Exercise aim:
Write out the following listing's lines from the one with "let virt := u8" to the one with "apply Z.leb_gt in E. split; [|lia].", exactly, with both included and no others.

Data shown:
..........

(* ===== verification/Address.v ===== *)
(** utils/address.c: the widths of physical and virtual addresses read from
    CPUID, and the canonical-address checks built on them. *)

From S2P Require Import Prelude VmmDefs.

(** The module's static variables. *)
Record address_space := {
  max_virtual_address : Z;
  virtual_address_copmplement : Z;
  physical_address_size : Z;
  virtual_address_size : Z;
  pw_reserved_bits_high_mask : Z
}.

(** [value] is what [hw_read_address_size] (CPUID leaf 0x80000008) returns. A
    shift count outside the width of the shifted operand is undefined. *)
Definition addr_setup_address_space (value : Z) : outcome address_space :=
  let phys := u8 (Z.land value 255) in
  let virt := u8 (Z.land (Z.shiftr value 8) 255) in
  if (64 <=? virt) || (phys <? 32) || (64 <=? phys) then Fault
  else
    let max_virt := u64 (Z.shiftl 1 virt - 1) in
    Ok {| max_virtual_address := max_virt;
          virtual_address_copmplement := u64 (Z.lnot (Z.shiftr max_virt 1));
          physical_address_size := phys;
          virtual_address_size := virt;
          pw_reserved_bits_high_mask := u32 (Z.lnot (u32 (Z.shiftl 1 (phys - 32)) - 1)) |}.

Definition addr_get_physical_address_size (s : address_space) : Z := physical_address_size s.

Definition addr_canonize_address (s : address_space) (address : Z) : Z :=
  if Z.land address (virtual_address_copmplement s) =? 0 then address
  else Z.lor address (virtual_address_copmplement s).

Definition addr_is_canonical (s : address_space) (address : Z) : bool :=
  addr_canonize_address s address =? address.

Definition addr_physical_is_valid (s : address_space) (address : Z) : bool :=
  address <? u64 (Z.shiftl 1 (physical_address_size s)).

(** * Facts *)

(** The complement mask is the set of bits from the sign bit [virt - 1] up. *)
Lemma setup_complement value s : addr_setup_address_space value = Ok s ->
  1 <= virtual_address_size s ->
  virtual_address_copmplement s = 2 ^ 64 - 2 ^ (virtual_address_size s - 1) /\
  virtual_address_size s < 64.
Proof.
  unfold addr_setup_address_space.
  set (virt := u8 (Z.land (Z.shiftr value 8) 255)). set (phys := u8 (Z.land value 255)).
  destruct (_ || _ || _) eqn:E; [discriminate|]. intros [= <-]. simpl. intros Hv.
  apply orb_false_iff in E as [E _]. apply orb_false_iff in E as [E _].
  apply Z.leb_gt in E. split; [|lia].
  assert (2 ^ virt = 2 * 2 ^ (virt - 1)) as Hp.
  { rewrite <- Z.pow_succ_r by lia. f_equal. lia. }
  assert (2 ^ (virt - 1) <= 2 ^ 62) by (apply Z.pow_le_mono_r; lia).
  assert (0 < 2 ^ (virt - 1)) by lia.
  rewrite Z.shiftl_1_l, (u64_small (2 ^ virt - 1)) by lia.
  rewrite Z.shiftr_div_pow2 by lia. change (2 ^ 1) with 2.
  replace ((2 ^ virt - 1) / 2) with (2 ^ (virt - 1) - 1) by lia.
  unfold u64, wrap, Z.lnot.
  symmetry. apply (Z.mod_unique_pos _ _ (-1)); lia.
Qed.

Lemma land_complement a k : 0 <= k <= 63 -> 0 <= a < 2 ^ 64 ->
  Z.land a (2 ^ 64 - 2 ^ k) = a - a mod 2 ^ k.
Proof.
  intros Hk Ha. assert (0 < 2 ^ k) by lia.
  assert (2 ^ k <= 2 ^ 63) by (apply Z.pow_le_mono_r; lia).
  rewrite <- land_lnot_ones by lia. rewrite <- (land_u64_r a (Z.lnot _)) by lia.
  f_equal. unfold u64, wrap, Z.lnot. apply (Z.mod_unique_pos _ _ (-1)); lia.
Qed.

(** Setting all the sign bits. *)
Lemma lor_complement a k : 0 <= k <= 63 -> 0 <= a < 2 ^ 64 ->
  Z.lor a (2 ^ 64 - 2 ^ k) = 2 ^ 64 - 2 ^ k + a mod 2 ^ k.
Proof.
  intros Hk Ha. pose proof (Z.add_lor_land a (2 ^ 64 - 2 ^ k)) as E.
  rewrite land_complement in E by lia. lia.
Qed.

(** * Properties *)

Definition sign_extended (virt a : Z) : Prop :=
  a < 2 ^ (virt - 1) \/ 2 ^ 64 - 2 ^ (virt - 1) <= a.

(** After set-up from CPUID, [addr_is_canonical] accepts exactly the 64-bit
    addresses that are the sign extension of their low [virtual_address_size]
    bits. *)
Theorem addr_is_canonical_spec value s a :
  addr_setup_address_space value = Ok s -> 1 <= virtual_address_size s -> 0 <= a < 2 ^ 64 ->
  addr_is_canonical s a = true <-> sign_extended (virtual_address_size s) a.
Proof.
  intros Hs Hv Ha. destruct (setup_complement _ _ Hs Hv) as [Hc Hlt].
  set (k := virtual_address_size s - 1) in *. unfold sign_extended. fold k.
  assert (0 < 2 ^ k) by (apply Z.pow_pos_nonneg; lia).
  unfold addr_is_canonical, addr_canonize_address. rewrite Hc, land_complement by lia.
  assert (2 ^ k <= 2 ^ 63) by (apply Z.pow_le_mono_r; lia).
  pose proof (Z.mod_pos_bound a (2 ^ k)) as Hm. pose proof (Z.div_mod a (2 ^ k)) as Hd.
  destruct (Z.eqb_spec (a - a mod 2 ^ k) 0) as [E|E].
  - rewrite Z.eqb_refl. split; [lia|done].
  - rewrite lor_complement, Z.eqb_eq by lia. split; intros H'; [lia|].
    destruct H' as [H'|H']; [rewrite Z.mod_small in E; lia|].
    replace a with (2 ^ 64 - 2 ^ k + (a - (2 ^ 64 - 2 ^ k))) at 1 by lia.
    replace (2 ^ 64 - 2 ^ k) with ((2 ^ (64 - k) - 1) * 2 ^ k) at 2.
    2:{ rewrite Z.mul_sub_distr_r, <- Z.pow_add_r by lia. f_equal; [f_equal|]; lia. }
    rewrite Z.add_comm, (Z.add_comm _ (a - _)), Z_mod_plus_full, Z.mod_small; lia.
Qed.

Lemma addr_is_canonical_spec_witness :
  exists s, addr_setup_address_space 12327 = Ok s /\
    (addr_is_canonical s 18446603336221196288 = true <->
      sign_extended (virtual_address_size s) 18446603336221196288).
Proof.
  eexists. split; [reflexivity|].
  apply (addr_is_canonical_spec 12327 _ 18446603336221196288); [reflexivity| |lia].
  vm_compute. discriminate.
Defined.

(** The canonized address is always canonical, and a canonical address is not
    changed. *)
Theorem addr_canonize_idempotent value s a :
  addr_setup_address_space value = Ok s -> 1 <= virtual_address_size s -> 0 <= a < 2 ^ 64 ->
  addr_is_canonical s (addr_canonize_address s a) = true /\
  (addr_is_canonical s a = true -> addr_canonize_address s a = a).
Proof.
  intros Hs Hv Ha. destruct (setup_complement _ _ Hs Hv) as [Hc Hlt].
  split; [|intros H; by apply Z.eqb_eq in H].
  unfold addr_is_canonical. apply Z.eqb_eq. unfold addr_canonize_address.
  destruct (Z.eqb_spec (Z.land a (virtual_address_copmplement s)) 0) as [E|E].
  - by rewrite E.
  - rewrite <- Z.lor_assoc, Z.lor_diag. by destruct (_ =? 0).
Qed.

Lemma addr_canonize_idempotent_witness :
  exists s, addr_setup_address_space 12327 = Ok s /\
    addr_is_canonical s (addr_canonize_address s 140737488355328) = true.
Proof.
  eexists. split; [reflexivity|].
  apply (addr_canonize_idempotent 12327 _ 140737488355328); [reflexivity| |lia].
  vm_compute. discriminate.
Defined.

..........

Result:
  let virt := u8 (Z.land (Z.shiftr value 8) 255) in
  if (64 <=? virt) || (phys <? 32) || (64 <=? phys) then Fault
  else
    let max_virt := u64 (Z.shiftl 1 virt - 1) in
    Ok {| max_virtual_address := max_virt;
          virtual_address_copmplement := u64 (Z.lnot (Z.shiftr max_virt 1));
          physical_address_size := phys;
          virtual_address_size := virt;
          pw_reserved_bits_high_mask := u32 (Z.lnot (u32 (Z.shiftl 1 (phys - 32)) - 1)) |}.

Definition addr_get_physical_address_size (s : address_space) : Z := physical_address_size s.

Definition addr_canonize_address (s : address_space) (address : Z) : Z :=
  if Z.land address (virtual_address_copmplement s) =? 0 then address
  else Z.lor address (virtual_address_copmplement s).

Definition addr_is_canonical (s : address_space) (address : Z) : bool :=
  addr_canonize_address s address =? address.

Definition addr_physical_is_valid (s : address_space) (address : Z) : bool :=
  address <? u64 (Z.shiftl 1 (physical_address_size s)).

(** * Facts *)

(** The complement mask is the set of bits from the sign bit [virt - 1] up. *)
Lemma setup_complement value s : addr_setup_address_space value = Ok s ->
  1 <= virtual_address_size s ->
  virtual_address_copmplement s = 2 ^ 64 - 2 ^ (virtual_address_size s - 1) /\
  virtual_address_size s < 64.
Proof.
  unfold addr_setup_address_space.
  set (virt := u8 (Z.land (Z.shiftr value 8) 255)). set (phys := u8 (Z.land value 255)).
  destruct (_ || _ || _) eqn:E; [discriminate|]. intros [= <-]. simpl. intros Hv.
  apply orb_false_iff in E as [E _]. apply orb_false_iff in E as [E _].
  apply Z.leb_gt in E. split; [|lia].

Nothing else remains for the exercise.